Supplied material below:
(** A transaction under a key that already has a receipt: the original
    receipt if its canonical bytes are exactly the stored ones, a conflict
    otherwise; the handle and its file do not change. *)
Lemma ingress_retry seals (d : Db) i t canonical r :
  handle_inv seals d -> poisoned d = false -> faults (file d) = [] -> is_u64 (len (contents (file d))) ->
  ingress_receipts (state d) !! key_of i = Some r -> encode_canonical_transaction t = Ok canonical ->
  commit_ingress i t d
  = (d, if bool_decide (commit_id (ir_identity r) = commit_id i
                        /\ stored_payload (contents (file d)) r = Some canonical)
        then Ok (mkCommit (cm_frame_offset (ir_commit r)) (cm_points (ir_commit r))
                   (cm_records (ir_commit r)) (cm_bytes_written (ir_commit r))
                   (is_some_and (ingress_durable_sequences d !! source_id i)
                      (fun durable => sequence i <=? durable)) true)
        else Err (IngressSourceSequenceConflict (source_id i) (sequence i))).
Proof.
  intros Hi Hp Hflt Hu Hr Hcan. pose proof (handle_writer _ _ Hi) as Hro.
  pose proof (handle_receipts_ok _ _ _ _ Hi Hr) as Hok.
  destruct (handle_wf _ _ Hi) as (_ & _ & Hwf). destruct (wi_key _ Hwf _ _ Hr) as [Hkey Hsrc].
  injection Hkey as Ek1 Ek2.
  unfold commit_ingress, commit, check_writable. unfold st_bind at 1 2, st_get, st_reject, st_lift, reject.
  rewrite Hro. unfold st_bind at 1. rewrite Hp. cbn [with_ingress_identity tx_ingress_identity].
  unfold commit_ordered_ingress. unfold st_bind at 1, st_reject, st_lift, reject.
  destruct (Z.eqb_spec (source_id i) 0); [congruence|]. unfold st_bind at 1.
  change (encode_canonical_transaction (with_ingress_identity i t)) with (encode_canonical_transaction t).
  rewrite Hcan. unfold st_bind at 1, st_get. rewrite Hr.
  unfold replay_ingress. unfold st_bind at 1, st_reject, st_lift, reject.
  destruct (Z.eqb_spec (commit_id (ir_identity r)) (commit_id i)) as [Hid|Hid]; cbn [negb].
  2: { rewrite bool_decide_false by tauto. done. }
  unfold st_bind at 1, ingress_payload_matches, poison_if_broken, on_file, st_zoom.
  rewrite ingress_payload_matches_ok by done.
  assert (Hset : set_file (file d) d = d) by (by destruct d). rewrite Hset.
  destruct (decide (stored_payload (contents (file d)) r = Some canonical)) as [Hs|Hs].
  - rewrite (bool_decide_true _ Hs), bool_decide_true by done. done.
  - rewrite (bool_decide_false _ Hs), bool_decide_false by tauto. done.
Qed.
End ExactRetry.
End of Supplied material.
Taking the line with "destruct (handle_wf _" as the first and the line with "destruct (Z.eqb_spec (commit_id" as the last, retype that stretch of the data above exactly, with no other lines.

  destruct (handle_wf _ _ Hi) as (_ & _ & Hwf). destruct (wi_key _ Hwf _ _ Hr) as [Hkey Hsrc].
  injection Hkey as Ek1 Ek2.
  unfold commit_ingress, commit, check_writable. unfold st_bind at 1 2, st_get, st_reject, st_lift, reject.
  rewrite Hro. unfold st_bind at 1. rewrite Hp. cbn [with_ingress_identity tx_ingress_identity].
  unfold commit_ordered_ingress. unfold st_bind at 1, st_reject, st_lift, reject.
  destruct (Z.eqb_spec (source_id i) 0); [congruence|]. unfold st_bind at 1.
  change (encode_canonical_transaction (with_ingress_identity i t)) with (encode_canonical_transaction t).
  rewrite Hcan. unfold st_bind at 1, st_get. rewrite Hr.
  unfold replay_ingress. unfold st_bind at 1, st_reject, st_lift, reject.
  destruct (Z.eqb_spec (commit_id (ir_identity r)) (commit_id i)) as [Hid|Hid]; cbn [negb].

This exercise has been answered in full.